*WORK REQUEST:*
Filter the entries down to the lines containing "bool", and copy those lines.

*Collected data entries:*
◇ ◇ ◇

Definition with_source_refs (t : list row) (d : tables) : tables :=
  Tables t (results d) (metric_scores d) (usage_events d) (spend_claims d) (runs d) (rule_versions d).
Definition with_results (t : list row) (d : tables) : tables :=
  Tables (source_refs d) t (metric_scores d) (usage_events d) (spend_claims d) (runs d) (rule_versions d).
Definition with_metric_scores (t : list row) (d : tables) : tables :=
  Tables (source_refs d) (results d) t (usage_events d) (spend_claims d) (runs d) (rule_versions d).
Definition with_usage_events (t : list row) (d : tables) : tables :=
  Tables (source_refs d) (results d) (metric_scores d) t (spend_claims d) (runs d) (rule_versions d).
Definition with_spend_claims (t : list row) (d : tables) : tables :=
  Tables (source_refs d) (results d) (metric_scores d) (usage_events d) t (runs d) (rule_versions d).
Definition with_runs (t : list row) (d : tables) : tables :=
  Tables (source_refs d) (results d) (metric_scores d) (usage_events d) (spend_claims d) t (rule_versions d).
Definition with_rule_versions (t : list row) (d : tables) : tables :=
  Tables (source_refs d) (results d) (metric_scores d) (usage_events d) (spend_claims d) (runs d) t.

Definition no_tables : tables := Tables [] [] [] [] [] [] [].

Definition SOURCE_REF_KEYS : list (list string) :=
  [["id"]; ["source_ref_idempotency_key"]; ["source_table"; "source_row_id"; "source_revision_sha256"]].
Definition RESULT_KEYS : list (list string) := [["id"]; ["idempotency_key"]].
Definition METRIC_SCORE_KEYS : list (list string) := [["id"]; ["result_id"; "metric_code"]].
Definition USAGE_EVENT_KEYS : list (list string) := [["id"]; ["result_id"; "attempt_number"]].
Definition SPEND_CLAIM_KEYS : list (list string) := [["source_ref_id"]].
Definition RUN_KEYS : list (list string) := [["id"]; ["idempotency_key"]].
Definition RULE_VERSION_KEYS : list (list string) :=
  [["id"]; ["version_label"]; ["version_label"; "prompt_sha256"; "config_sha256"]].

(** ** The operations *)

(** The request to the provider and its answer. *)
Record ContentAuditChatRequest : Type := ChatRequest {
  chat_model : string;
  chat_temperature : dyadic;
  chat_schema : json;
  chat_system : string;
  chat_user : string;
}.

(** The message of the first choice (its content and refusal), the token counts and the
    request id; [None] for a message or usage that is absent. *)
Record ContentAuditChatResponse : Type := ChatResponse {
  chat_message : option (value * value);
  chat_usage : option (untrusted_id * untrusted_id * untrusted_id);
  chat_request_id : value;
}.

(** The query of a page of the source. *)
Record page_query : Type := PageQuery {
  page_start : string;
  page_end : string;
  page_size : Z;
  page_cursor : option SourceCandidateCursor;
}.

(** A statement that commits by itself, a transaction under the locks it reads with, the
    [INSERT] of a spend claim, the request to the provider with the call it is made for (that
    is bookkeeping of the model, nothing of it is sent), and the ports of a run. *)
Inductive op : Type → Type :=
| Statement {A} (s : tables → Prelude.result sql_error (A * tables)) : op (Prelude.result sql_error A)
| Transaction {E A} (m : Sql tables E A) : op (Prelude.result E A)
| InsertSpendClaim (r : row) : op (Prelude.result sql_error unit)
| CreateChatCompletion (audit : CallAuditResultIdentity) (request : ContentAuditChatRequest)
    : op (option ContentAuditChatResponse)
| MonotonicClock : op Z
| ListCandidates (q : page_query) : op (option (list InternalSourceCandidate))
| ShouldContinue : op (option bool)
| SupplyTimestamp : op (option value).

(** What the environment answers to one operation. *)
Record answer : Type := Answer {
  database : environment;
  completion : option ContentAuditChatResponse;
  clock : Z;
  page : option (list InternalSourceCandidate);
  continue : option bool;
  timestamp : option value;
}.

(** A request the provider was sent, by the thread and the call it was sent for. *)
Record payment : Type := Payment {
  payer : nat;
  paid_for : CallAuditResultIdentity;
  paid_request : ContentAuditChatRequest;
}.

(** The tables; the claims whose [INSERT] answered a thread that it holds them; the requests
    to the provider, in their order. *)
Record world : Type := World {
  db : tables;
  granted : list (string * nat);
  paid : list payment;
}.

Definition set_db (d : tables) (w : world) : world := World d (granted w) (paid w).

(** The statement ran or was refused; a refusal may hide that it took effect. *)
Definition autocommit {A} (env : environment) (s : tables → Prelude.result sql_error (A * tables)) (d : tables)
    : Prelude.result sql_error A * tables :=
  match s d with
  | Ok (a, d') => if refused env 0 then (Throw Refused, if landed env 0 then d' else d) else (Ok a, d')
  | Throw e => (Throw (if refused env 0 then Refused else e), d)
  end.

Definition insert_claim (r : row) (d : tables) : Prelude.result sql_error (unit * tables) :=
  t ← insert_unique (clashes SPEND_CLAIM_KEYS) r (spend_claims d);
  Ok (tt, with_spend_claims t d).

Definition claim_ref (r : row) : string := default "" (textOrNull (column r "source_ref_id")).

◇ ◇ ◇

*RESPONSE TO THE TASK:*
| ShouldContinue : op (option bool)
  continue : option bool;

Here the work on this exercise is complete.